Judy Gill, a middle school librarian for over 3 years, believes that the program is successful in its goal. As she has been through many occasions considering the purchase of the 15 books chosen each year by librarian officials for the SSYRA program, Ms. Gill has primary insight on the effects of this organization. “Each school individually does their own incentive program,” she differentiates between the program’s encouragement efforts and her own. The SSYRA program’s main function is choosing 15 books for students in grades 6 through 8. Although, there is no reward system implemented to inspire students to participate.

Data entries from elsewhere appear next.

(* ===== verification/OpPaginateProps.v ===== *)
(** * OpPaginateProps: correctness of the paginate operator

    What it means for some rows to be the pages of a group ([pages_of]), and the
    theorem that a batch takes the pages of the old rows to the pages of the new rows
    of every group ([paginate_maintains]), when it does not both add and remove a
    row; [paginate_cancelled_row] shows what happens otherwise. *)
From S2P Require Import Prelude Result Records Keys Processing Batches OpTopK OpTopKProps OpPaginate.

Section props.
Context `{DfVal V} (page : nat → V) (p : Paginate) (w : nat).
Context (Hcol : pg_page_number_col p = Some w).
Implicit Types (r x y row : list V) (rc : Record V) (rs : list (Record V)) (P T C l : list (list V)).
Abbreviation o := (pg_order p).

(** The page of the row at a position. *)
Definition page_of (i : nat) : nat := i `div` (1 `max` pg_limit p).
(** A row as it was before it was given a page. *)
Definition base_row row : list V := take w row.
Definition numbered (i : nat) l : list (list V) := imap (λ j r, r ++ [page (page_of (i + j))]) l.
(** [T] are the rows [P] of a group with their pages. *)
Definition pages_of P T : Prop :=
  ∃ l, l ≡ₚ P ∧ StronglySorted (λ a b, ole o b a) l ∧ T ≡ₚ numbered 0 l.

Considering this, some schools have chosen to design their own rewards system in replacement. “I try to give them smaller steps, so that they have something to reach as they’re reading them each time they read something,” Ms. Gill describes. Her own system of suggesting students to read books presented by the SSYRA program is separately effective. She embeds rewards students can earn for reading a certain amount of books each time, resulting in the increase of SSYRA books being read.

Stacey O’Brien, an educator teaching 6th grade classes, views the Sunshine State Young Reader Awards book program in an enhancive light. Teaching students for over 3 years as well, she has seen the improving statistics from several generations concerning the SSYRA program. “It’s a good starting point if they’re looking for a good book,” She believes reading comprehension increases the more SSYRA books a student reads. Furthermore, if a student reads all 15 books are more likely to become top pupils in their Language Arts class and adept in the field of those prospective skills, which would then contribute to their success in other courses who exercise those attributes as well.

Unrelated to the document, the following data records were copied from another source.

(* ===== verification/DomainFlow.v ===== *)
(** * DomainFlow: evictions and updates through a domain

    Models [handle_eviction] of [readyset-dataflow/src/domain/mod.rs]: keys that are
    evicted from a node are evicted along every replay path that was filled from them,
    in this domain and, through egress nodes and sharders, in others.

    From here on a domain runs on its own fields and on the environment of its nodes,
    [Dom]; [on_env] runs what nodes do inside a domain.

    Models [dispatch] and [handle_timestamp] of [readyset-dataflow/src/domain/mod.rs]:
    a packet is processed by its node and passed on to the children of the node. *)
From stdpp Require Import gmap.
From S2P Require Import Prelude Intervals BTreeMap IntervalTree PartialMap Result Records Keys Processing Batches.
From S2P Require Import Crates KeyedState SingleState Replication MemoryState Base Timestamp Effects Payload.
From S2P Require Import OpGrouped PacketFilter Sharder Egress Hashing ReplayPaths Domain NodeProcess.

(** A domain with its nodes. *)
Definition Dom (V S W Op Ty : Type) : Type := Domain V (Env V S W Op Ty).

Section evict.
Context `{DfNum V} {Ty : Type} (shard_hash : V → option N) {S W Op : Type}.
Context `{!NodeState V S} `{!ReaderState V W} `{!Ingredient V S Op}.
#[local] Abbreviation Key := (KeyComparison V).
#[local] Abbreviation Env := (Env V S W Op Ty).
#[local] Abbreviation Dom := (Dom V S W Op Ty).
Implicit Types (keys : list Key) (d : Dom).

Definition on_env {A} (f : eff Env A) : eff Dom A := λ d,
  let '(e, r) := f (d_env d) in (set_env e d, r).
Definition dom_node (i : nat) : eff Dom (Node V Op Ty) := on_env (get_node i).

(** [walk_path]: every node of the path is told. *)
Fixpoint walk_from (shard : option nat) (replica from : nat) (path : list ReplayPathSegment) keys (tag : nat) : eff Env () :=
  match path with
  | [] => mret ()
  | seg :: path' =>
      ix ← lift (expect (seg_partial_index seg));
      _ ← node_process_eviction shard_hash shard replica (seg_node seg) from (columns ix) keys tag;
      walk_from shard replica (seg_node seg) path' keys tag
  end.
Definition walk_path (shard : option nat) (replica : nat) (path : list ReplayPathSegment) keys (tag : nat) : eff Env () :=
  first ← lift (expect (head path)); walk_from shard replica (seg_node first) path keys tag.

(** [evict_keys] of the state of a node that must have some: whether it knows the tag. *)
Definition evict_state (i tag : nat) keys : eff Env bool :=
  e ← get;
  s ← lift (expect (env_state e !! i));
  x ← lift (st_evict_keys s tag keys);
  _ ← modify (put_state i x.2);
  mret (bool_decide (is_Some x.1)).

(** [trigger_downstream_evictions].  Paths lead from nodes to their descendants, the
    fuel is the longest chain of them. *)
Fixpoint trigger_downstream_evictions (fuel : nat) (index : Index) keys (node : nat) : eff Dom () :=
  match fuel with
  | O => lift Panic
  | Datatypes.S fuel' =>
      d ← get;
      x ← lift (downstream_dependent_paths (d_replay_paths d) node index keys (d_remapped_keys d));
      _ ← modify (set_remapped_keys x.2);
      eff_iter (λ tpk : nat * ReplayPath * list Key,
        let '(tag, path, keys) := tpk in
        _ ← on_env (walk_path (d_shard d) (d_replica d) (rp_path path) keys tag);
        match rp_trigger path with
        | TriggerLocal _ =>
            dest ← lift (last_segment path);
            n ← dom_node (seg_node dest);
            d' ← get;
            if is_reader n || negb (bool_decide (is_Some (env_state (d_env d') !! seg_node dest))) then mret ()
            else
              known ← on_env (evict_state (seg_node dest) tag keys);
              if (known : bool) then
                ix ← lift (expect (seg_partial_index dest));
                trigger_downstream_evictions fuel' ix keys (seg_node dest)
              else mret ()
        | TriggerStart _ =>
            src ← lift (expect (rp_source path));
            _ ← on_env (evict_state src tag keys);
            mret ()
        | _ => mret ()
        end) x.1
  end.

(** The arm for [Packet::Evict]: some bytes of one node.  [seeds] are the random
    numbers that the state draws. *)
Definition evict_node (fuel : nat) (seeds : nat → list nat) (nb : nat * nat) : eff Dom () :=
  let '(node, num_bytes) := nb in
  n ← dom_node node;
  if is_dropped n then mret ()
  else
    d ← get;
    match env_readers (d_env d) !! node with
    | Some w =>
        w ← lift (rs_evict_bytes w num_bytes);
        w ← lift (rs_swap w);
        w ← lift (rs_notify_readers_of_eviction w);
        on_env (modify (put_reader node w))
    | None =>
        s ← lift (expect (env_state (d_env d) !! node));
        x ← lift (st_evict_bytes s num_bytes (seeds node));
        _ ← on_env (modify (put_state node x.2));
        match x.1 with
        | None => mret ()
        | Some (index, evicted) =>
            keys ← lift (result_mapM (λ k : list V, match k with [] => Err Internal | _ => Ok (KEqual k) end) evicted);
            match keys with
            | [] => mret ()
            | _ => trigger_downstream_evictions fuel index keys node
            end
        end
    end.

(** The arm for [Packet::EvictKeys]. *)
Definition evict_keys_at (fuel dst : nat) keys (tag : nat) : eff Dom () :=
  d ← get;
  match rp_get (d_replay_paths d) tag with
  | None => mret ()
  | Some rp =>
      i ← lift (match list_find (λ s, seg_node s = dst) (rp_path rp) with Some (i, _) => Ok i | None => Err NoSuchNode end);
      _ ← on_env (walk_path (d_shard d) (d_replica d) (drop i (rp_path rp)) keys tag);
      match rp_trigger rp with
      | TriggerEnd _ _ | TriggerLocal _ =>
          seg ← lift (last_segment rp);
          n ← dom_node (seg_node seg);
          if is_reader n || is_dropped n then mret ()
          else
            index ← lift (match seg_partial_index seg with Some ix => Ok ix | None => Err Internal end);
            known ← on_env (evict_state (seg_node seg) tag keys);
            if (known : bool) then trigger_downstream_evictions fuel index keys (seg_node seg) else mret ()
      | _ => mret ()
      end
  end.

(** [handle_eviction]; [sizes] are the sizes of the partial state of the nodes. *)
Definition handle_eviction (fuel : nat) (sizes : list (nat * nat)) (seeds : nat → list nat) (m : Packet V) : eff Dom () :=
  match m with
  | PEvict node num_bytes =>
      nodes ← lift (eviction_nodes node num_bytes sizes);
      eff_iter (evict_node fuel seeds) nodes
  | PEvictKeys link tag keys => evict_keys_at fuel (link_dst link) keys tag
  | _ => fail Internal
  end.
End evict.

(** * Updates *)
Section flow.
Context `{DfNum V} {K : Type} `{Countable K} (kind_of : V → K) {Ty : Type} (coerce : Ty → V → result V).
Context (shard_hash : V → option N) {S W Op : Type}.
Context `{!NodeState V S} `{!ReaderState V W} `{!Ingredient V S Op}.
#[local] Abbreviation Key := (KeyComparison V).
#[local] Abbreviation Dom := (Dom V S W Op Ty).
#[local] Abbreviation node_process := (node_process kind_of coerce shard_hash).
#[local] Abbreviation handle_eviction := (handle_eviction shard_hash).
Implicit Types (keys : list Key) (d : Dom) (n : Node V Op Ty) (m : Packet V).

(** The keys to evict from the paths through a join whose lookup missed: for every
    path, the keys of the records that missed. *)
Definition join_evictions (deps : list (nat * list nat)) (misses : list (Miss V)) : result (list (nat * list Key)) :=
  result_foldl (λ acc (miss : Miss V),
    result_foldl (λ acc (dep : nat * list nat),
      k ← row_cols dep.2 (miss_record miss);
      match k with
      | [] => Panic
      | _ => Ok (am_update (λ ks, as_insert (K:=Key) (default [] ks) (KEqual k)) acc dep.1)
      end) acc deps) [] misses.

Definition evict_missed (fuel src me : nat) n (misses : list (Miss V)) : eff Dom () :=
  join ← lift (if is_internal n then is_join n else Ok false);
  match misses with
  | [] => mret ()
  | _ =>
      if (join : bool) then
        d ← get;
        from ← lift (match env_nodes (d_env d) !! src with Some p => Ok (n_global p) | None => Err NoSuchNode end);
        deps ← lift (paths_through (d_replay_paths d) (parent_columns n) (n_local n) from);
        evictions ← lift (join_evictions deps misses);
        eff_iter (λ tk : nat * list Key,
          handle_eviction fuel [] (λ _, []) (PEvictKeys {| link_src := src; link_dst := me |} tk.1 tk.2)) evictions
      else mret ()
  end.

(** The packet for a child; a shard merger is told the shard that it came from. *)
Definition for_child (me : nat) (childi : nat) (child : Node V Op Ty) m : result (Packet V) :=
  match m with
  | PMessage link data trace =>
      Ok (PMessage {| link_src := if is_shard_merger child then link_src link else me; link_dst := childi |} data trace)
  | PTimestamp (Some link) src timestamp =>
      Ok (PTimestamp (Some {| link_src := if is_shard_merger child then link_src link else me; link_dst := childi |}) src timestamp)
  | _ => Panic
  end.

(** The fuel is the depth of the graph below the node. *)
Fixpoint dispatch (fuel : nat) m : eff Dom () :=
  match fuel with
  | O => lift Panic
  | Datatypes.S fuel' =>
      d ← get;
      go ← dispatch_gate (λ i, bool_decide (is_Some (env_nodes (d_env d) !! i))) m;
      if negb go then mret ()
      else
        src ← lift (packet_src m);
        me ← lift (packet_dst m);
        '(m, np) ← on_env (node_process (d_shard d) (d_replica d) me None None true m);
        _ ← lift (match np_captured np with [] => Ok () | _ => Panic end);
        match m with
        | None => mret ()
        | Some m =>
            n ← dom_node me;
            _ ← evict_missed fuel' src me n (np_misses np);
            match m with
            | PMessage _ [] _ => mret ()
            | PMessage _ _ _ =>
                eff_iter (λ childi,
                  child ← dom_node childi;
                  m' ← lift (for_child me childi child m);
                  dispatch fuel' m') (n_children n)
            | _ => fail Internal
            end
        end
  end.

(** [handle_timestamp]; [handle_packet] is how the domain handles a packet. *)
Definition handle_timestamp (handle_packet : Packet V → eff Dom ()) m : eff Dom () :=
  me ← lift (packet_dst m);
  d ← get;
  _ ← lift (match env_nodes (d_env d) !! me with Some _ => Ok () | None => Err NoSuchNode end);
  message ← on_env (node_process_timestamp (d_shard d) (d_replica d) me m);
  match message with
  | None => mret ()
  | Some message =>
      n ← dom_node me;
      eff_iter (λ childi,
        p ← lift (clone_data message);
        child ← dom_node childi;
        p ← lift (for_child me childi child p);
        handle_packet p) (n_children n)
  end.
End flow.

Simultaneously, the classroom teacher also believes in Ms. Gill’s own implemented program. “I love how Ms. Gill offers her own incentive program too,” Mrs. O’Brien states. She explained how her students are always asking to take quizzes based on the SSYRA books they’ve read to obtain rewards. Enjoying the bask of excitement her students express towards the sectioned set of books because of the extra rewards system, Mrs. O’Brien finds Ms. Gill’s incentive program a reinforcing force to the SSYRA program’s purpose.

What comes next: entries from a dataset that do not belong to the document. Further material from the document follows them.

(** [counts]: whether the keys are counted at this path's destination. *)
Definition replay_segment (fuel : nat) (path : ReplayPath) (tag : nat) (counts : bool) seg (next : option ReplayPathSegment)
    (acc : ReplayLoop) m : eff Dom (ReplayLoop * ReplayFlow) :=
  m ← lift (force_tag seg m);
  backfill ← lift (replay_keys m);
  let is_target := bool_decide (is_Some backfill) && seg_is_target seg in
  _ ← before_processing path tag seg backfill;
  d ← get;
  '(m, np) ← on_env (node_process (d_shard d) (d_replica d) (seg_node seg) (columns <$> seg_partial_index seg) (Some path) false m);
  n ← dom_node (seg_node seg);
  let misses := unique_misses (np_misses np) in
  missed ← lift (missed_keys backfill misses);
  _ ← (if is_target then after_processing tag seg n (default [] backfill) misses missed (np_captured np) else mret ());
  match m with
  | None => lift (match misses with [] => Ok (acc, FlowEnd) | _ => Panic end)
  | Some m =>
      let finished := match backfill with
                      | Some keys => if (rl_finished_partial acc =? 0) && counts then length keys else rl_finished_partial acc
                      | None => rl_finished_partial acc
                      end in
      let backfill := kept_keys m backfill in
      '(m, backfill, need) ← lift match backfill, misses with
                                  | Some keys, _ :: _ =>
                                      '(m, keys, need) ← drop_missed tag seg m keys misses missed; Ok (m, Some keys, need)
                                  | _, _ => Ok (m, backfill, [])
                                  end;
      let acc := {| rl_finished_partial := finished; rl_need := rl_need acc ++ need |} in
      match backfill with
      | Some [] => mret (acc, FlowEnd)
      | _ =>
          _ ← match backfill with
              | Some keys =>
                  _ ← match next with None => on_env (purge_source path tag keys) | Some _ => mret () end;
                  d ← get;
                  on_env (purge_lookups fuel (d_replay_paths d) (seg_node seg) (np_lookups np))
              | None => mret ()
              end;
          match m with
          | PReplayPiece _ _ [] (RpRegular false) => mret (acc, FlowBreak m)
          | _ =>
              d ← get;
              m ← lift (link_next (d_env d) seg next m);
              mret (acc, FlowNext match backfill with Some keys => set_replay_keys keys m | None => m end)
          end
      end
  end.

Evidently, the Sunshine States Young Reader Awards book program reaches its objective in continuously ascending the interest as well as improvement of elementary and middle school students through their literature capabilities. In contrast, the corporation’s revolutionary progress is projected by school’s own self-sewn rewards programs that crescendo the interest in reading said books, and further develop improvements in reading comprehension and writing adroitness. Overall, students becoming motivated to pick from a variety of grade level and higher collection of books alternatively benefits them in a higher sense of purpose.